Double close coupled rams make this stone picker extra special

This stone fork fits on the JCB handler as well as the Wilson front linkage kit on the Ford 8240. The green fitting are for the JCB, and the tractor mountings are in the centre. Albert O'Neill farms with parents and his brother near Strabane, N Ireland, and the area is quite stony. Albert collects stones while ploughing, cultivating and rolling, which means he needs the fork on the front linkage. He needs it as close to the tractor as feasible, to keep the weight on the front axle low - not so necessary when ploughing, but very much so when rolling. He digs and collects the stones while working the field, and dumps them in the hedge. He needs the JCB to collect and load them into a trailer.

His one-of-a-kind top link design means that it closes to around 18 inches and opens to 50, which provides a wide angle of tip on the fork. To get the same angle with a single ram would require the implement to be much further from the front of the tractor.

Albert explains how he calculated the length of ram he needed:
"I put the fork on the front linkage and tipped it down to the angle necessary for digging and prising stones, and measured the top link distance. I then lifted the fork so it was at the correct angle to crowd the stones, and measured how short it would be when closed."

Taking the closed length away from the extended length gave Albert the full length of travel, which he then halved, as the pistons were going in opposite directions.

"The problem is much the same as on a trailer, the closed
ram is less than half the length of the open one. On the trailer they fit a two stage ram, but these can only return by gravity, and I obviously needed something that worked under power in both directions."


The ram was ordered over the internet from Sparex, who list a wide variety of ram sizes.
The rams are fitted back to back on a steel bracket. The piston ends of the rams attach to the top link pins, so the rams are in the centre of the gap. Both need to be securely attached, and Albert decided on three U brackets per ram. The cylinder end has a pin going through a clevis.

Albert wondered briefly about welding the two rams together but decided the cylinders would be likely to bend with the heat, and maybe seals would be damaged as well.

A single ram system would be possible if he were to use a mounting similar to a link box, but the only problem is that the fork would be further from the tractor.

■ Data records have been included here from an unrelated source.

(* ===== verification/PageMappingProofs.v ===== *)
(** * PageMappingProofs: the child of the page mapping benchmark

    What the kernel asks of the calls of [bench_proc], as a state of the
    child's capabilities and address space, and the proof that against a kernel
    that grants what is asked correctly the child makes only such calls, maps
    every page and sends the times of its five phases. *)

From S2P Require Import Prelude Platform Memory Program Collect Support Threads Measuring AppParams.
From S2P Require Import PageMappingApp.

Section kernel.
Context `{Platform} `{PageMappingConfig}.

(** ** The kernel's side *)

(** The calls of the child that change its objects. *)
Inductive kcall :=
  | Retype (untyped type bits slot : Z)
  | MapTable (fn : string) (cap addr : Z)
  | MapPage (cap addr rights : Z).

Definition parse_call (fn : string) (args : list val) : option kcall :=
  match args with
  | [Vint a; Vint b; Vint c; Vint root; Vint index; Vint depth; Vint e; Vint n] =>
      if decide (fn = "seL4_Untyped_Retype" ∧ root = SEL4UTILS_CNODE_SLOT ∧
                 index = SEL4UTILS_CNODE_SLOT ∧ depth = seL4_WordBits ∧ n = 1)
      then Some (Retype a b c e) else None
  | [Vint cap; Vint pd; Vint addr; Vint attrs] =>
      if decide (fn ∈ [PT_L2_Map; PT_L1_Map; "seL4_ARCH_PageTable_Map"%string] ∧
                 pd = SEL4UTILS_PD_SLOT ∧ attrs = seL4_ARCH_Default_VMAttributes)
      then Some (MapTable fn cap addr) else None
  | [Vint cap; Vint pd; Vint addr; Vint rights; Vint attrs] =>
      if decide (fn = "seL4_ARCH_Page_Map"%string ∧
                 pd = SEL4UTILS_PD_SLOT ∧ attrs = seL4_ARCH_Default_VMAttributes)
      then Some (MapPage cap addr rights) else None
  | _ => None
  end.
Definition kcall_of {X} (e : sys X) : option kcall :=
  match e with lib_call fn args => parse_call fn args | _ => None end.

(** The objects made so far by slot, the bytes of the untyped in use, the
    tables by level and region, the capabilities they were mapped with, and
    the pages by address, each with its capability and rights. *)
Record vspace := VSpace {
  caps : gmap Z Z;
  used : Z;
  tables : gset (Z * Z);
  table_caps : gset Z;
  pages : gmap Z (Z * Z);
}.

(** The bytes a table of a level covers. *)
Definition covers (l : Z) : Z :=
  if l =? 0 then PAGE_SIZE_4K * PAGE_PER_TABLE
  else if l =? 1 then PAGE_SIZE_4K * PAGE_PER_TABLE * 2 ^ (PT_L1_BITS - seL4_WordSizeBits)
  else PAGE_SIZE_4K * PAGE_PER_TABLE * 2 ^ (PT_L1_BITS - seL4_WordSizeBits) *
       2 ^ (PT_L2_BITS - seL4_WordSizeBits).
Definition region (l addr : Z) : Z * Z := (l, addr `div` covers l).

Definition type_of_level (l : Z) : Z :=
  if l =? 0 then seL4_ARCH_PageTableObject else if l =? 1 then PT_L1_OBJ else PT_L2_OBJ.

(** The level at which a table is mapped: on x86_64 the call says, elsewhere it
    is the highest one that is missing. *)
Definition level_of (v : vspace) (fn : string) (addr : Z) : option Z :=
  match arch with
  | CONFIG_ARCH_X86_64 =>
      Some (if decide (fn = PT_L2_Map) then 2 else if decide (fn = PT_L1_Map) then 1 else 0)
  | _ => snd <$> list_find (λ l, region l addr ∉ tables v) (reverse (seqZ 0 (NUM_PT_LEVELS - 1)))
  end.

(** The untyped and its size. *)
Context (untyped untyped_bits : Z).

Definition round_up (n bits : Z) : Z := (n + 2 ^ bits - 1) `div` 2 ^ bits * 2 ^ bits.

(** What the kernel asks of a call: an object goes into an empty slot of the
    capability space and into the rest of the untyped, at its alignment; a
    table is of its level's type, not mapped yet, and below a table; a page has
    a table, and is mapped either nowhere or at this very address. *)
Definition legal (v : vspace) (c : kcall) : Prop :=
  match c with
  | Retype u _ bits slot =>
      u = untyped ∧ caps v !! slot = None ∧ 0 <= slot < 2 ^ CONFIG_SEL4UTILS_CSPACE_SIZE_BITS ∧
      slot ≠ untyped ∧ round_up (used v) bits + 2 ^ bits <= 2 ^ untyped_bits
  | MapTable fn cap addr =>
      match level_of v fn addr with
      | Some l => caps v !! cap = Some (type_of_level l) ∧ cap ∉ table_caps v ∧
                  (l + 1 = NUM_PT_LEVELS - 1 ∨ region (l + 1) addr ∈ tables v)
      | None => False
      end
  | MapPage cap addr _ =>
      caps v !! cap = Some seL4_ARCH_4KPage ∧ addr `mod` PAGE_SIZE_4K = 0 ∧
      region 0 addr ∈ tables v ∧
      (pages v !! addr = None ∧ map_Forall (λ _ p, p.1 ≠ cap) (pages v) ∨ fst <$> pages v !! addr = Some cap)
  end.
#[export] Instance legal_dec v c : Decision (legal v c).
Proof. destruct c; simpl; [| destruct (level_of _ _ _) |]; apply _. Defined.

(** Its answer, and what it does. *)
Definition answer_of (v : vspace) (c : kcall) : Z :=
  match c with
  | MapTable fn _ addr =>
      match level_of v fn addr with
      | Some l => if decide (region l addr ∈ tables v) then seL4_DeleteFirst else 0
      | None => 0
      end
  | _ => 0
  end.
Definition grant (v : vspace) (c : kcall) : vspace :=
  match c with
  | Retype _ type bits slot =>
      VSpace (<[slot := type]> (caps v)) (round_up (used v) bits + 2 ^ bits) (tables v) (table_caps v) (pages v)
  | MapTable fn cap addr =>
      match level_of v fn addr with
      | Some l => if decide (region l addr ∈ tables v) then v
                  else VSpace (caps v) (used v) ({[region l addr]} ∪ tables v) ({[cap]} ∪ table_caps v) (pages v)
      | None => v
      end
  | MapPage cap addr rights => VSpace (caps v) (used v) (tables v) (table_caps v) (<[addr := (cap, rights)]> (pages v))
  end.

Hydraulics not so difficult

The rams need connecting so they extend together and contract together, and a pair of T blocks are used rigged in tandem.

Conclusion

Local farmers who have seen the machine working are impressed with the way it copes with large stones, and the way it articulates so easily. Picking stones from the field when they are first seen is better than leaving them and hoping they won't damage machinery - the job has definitely reduced the number of big stones around. He finds it sometimes annoying to break off ploughing and run back and collect a boulder, but the effort is worthwhile in terms of fewer machinery breakages.

Any reader interested in having one made for them should contact Mike at Practical Farm Ideas 07778877514

The Pictures

PFI1.jpg

High capacity stone fork is used to dig them out and collect and load

PFI3.jpg

Raised position and the ram is around 18ins long

PFI4.jpg

Open position and the close coupled rams are over 50ins

PFI5.jpg

Close up of ram open, with the hydraulic connections

PFI6.jpg

When closed the ram is little more than 18ins long

Copyright: All articles are copyright Practical Farm Idea Magazine and published on The Farming Forum under licence from the magazine and in agreement with The Farming Forum. Please do not reproduce without permission.

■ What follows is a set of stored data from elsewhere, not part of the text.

(** [text] is what the debug output formats. *)
Definition guest_main (text : list Z) (g : guest_t) : prog gop Z :=
  cleanGuestContextToDCache g false;;
  cleanSharedGlobalsToDCache false;;
  guest_install_vector_table;;
  currentel ← get_currentel;
  _ ← vmm_printf g "Guest%d: shdata @%p, magic %x, CurrentEL: %lx, IPC buffer @%p\n"
        [id g; self g; magic guests_1; currentel];
  if negb (magic g =? VCPU_BENCH_SHDATA_MAGIC) then
    (if CONFIG_PRINTING then
       _ ← _sel4_dbg_printf text g "Guest%d: Magic %x is invalid!\n" [id g; magic g]; mret tt
     else mret tt);;
    mret 0
  else
    _ ← seL4_HypDebugCapIdentify (badged_fault_ep g);
    _ ← seL4_HypDebugCapIdentify (badged_fault_ep_ipc_copy g);
    (if CONFIG_PRINTING then
       a ← seL4_HypDebugCapIdentify (badged_fault_ep g);
       b ← seL4_HypDebugCapIdentify (badged_fault_ep_ipc_copy g);
       _ ← _sel4_dbg_printf text g
             "GUEST%d: badged ep cap %d identified as %d, and ipc cap %d identified as %d.\n"
             [id g; badged_fault_ep g; a; badged_fault_ep_ipc_copy g; b];
       mret tt
     else mret tt);;
    if negb (is_el1 currentel) then
      _ ← vmm_printf g "Guest%d is not in EL1 as required!\n" [id g];
      vmm_call_exit_thread g false (-1) 0
    else
      _ ← guest_run_benchmarks g;
      vmm_call_exit_thread g false 0 0.

End guest.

Note From Practical Farm Ideas


If you don't already subscribe to PFI, then you can Subscribe here for £16.50 a year. However, if you have a specific problem and you wonder if this has already been covered in PFI then you can read a list of all the project covered over the past 20 years in our Index document.

And finally if you have a project you have done, that you would like featured in PFI, then please email Mike Donovan at editor@farmideas.co.uk
 

Clive

Staff Member
Arable Farmer
Location
Lichfield
You featured on 3 pages this month:) good read! But you gave too many secrets away.:)



Some can't see for looking.:banghead:
Mike is the only ag journo I will talk with - every other time I have been interviewed they seem to take no notice and write what they want to the point I refuse to let them publish it with my name in it !
 

nick...

Member
Location
south norfolk
Im a subscriber and when i first discovered it i bought about ten years of back issues.only got to get one idea and magasines paid for themselves.also chatted to mike several times and have great conversations even though he probably wont remember me.i allways say ill photograph stuff ive made and send in but never get round to it
Nick...
 

Nearly

Member
Location
North of York
I was in PFI in the early days, (silage clamp tyre storage and a link box to hook on the yard scraper). I subscribed ten years ago once again but let it lapse.
Might have to pay the money again.
 

Chae1

Member
Location
Aberdeenshire
No he's invented bolting two together, quite clever really cause your getting the same minimum length of a single closed ram but twice the full open length
I've never failed to get a stone out with a normal one. Perhaps they need a digger if they're going that deep.

Have you done much with a stane graip?

It is a good idea. A bit of extra length always comes in handy.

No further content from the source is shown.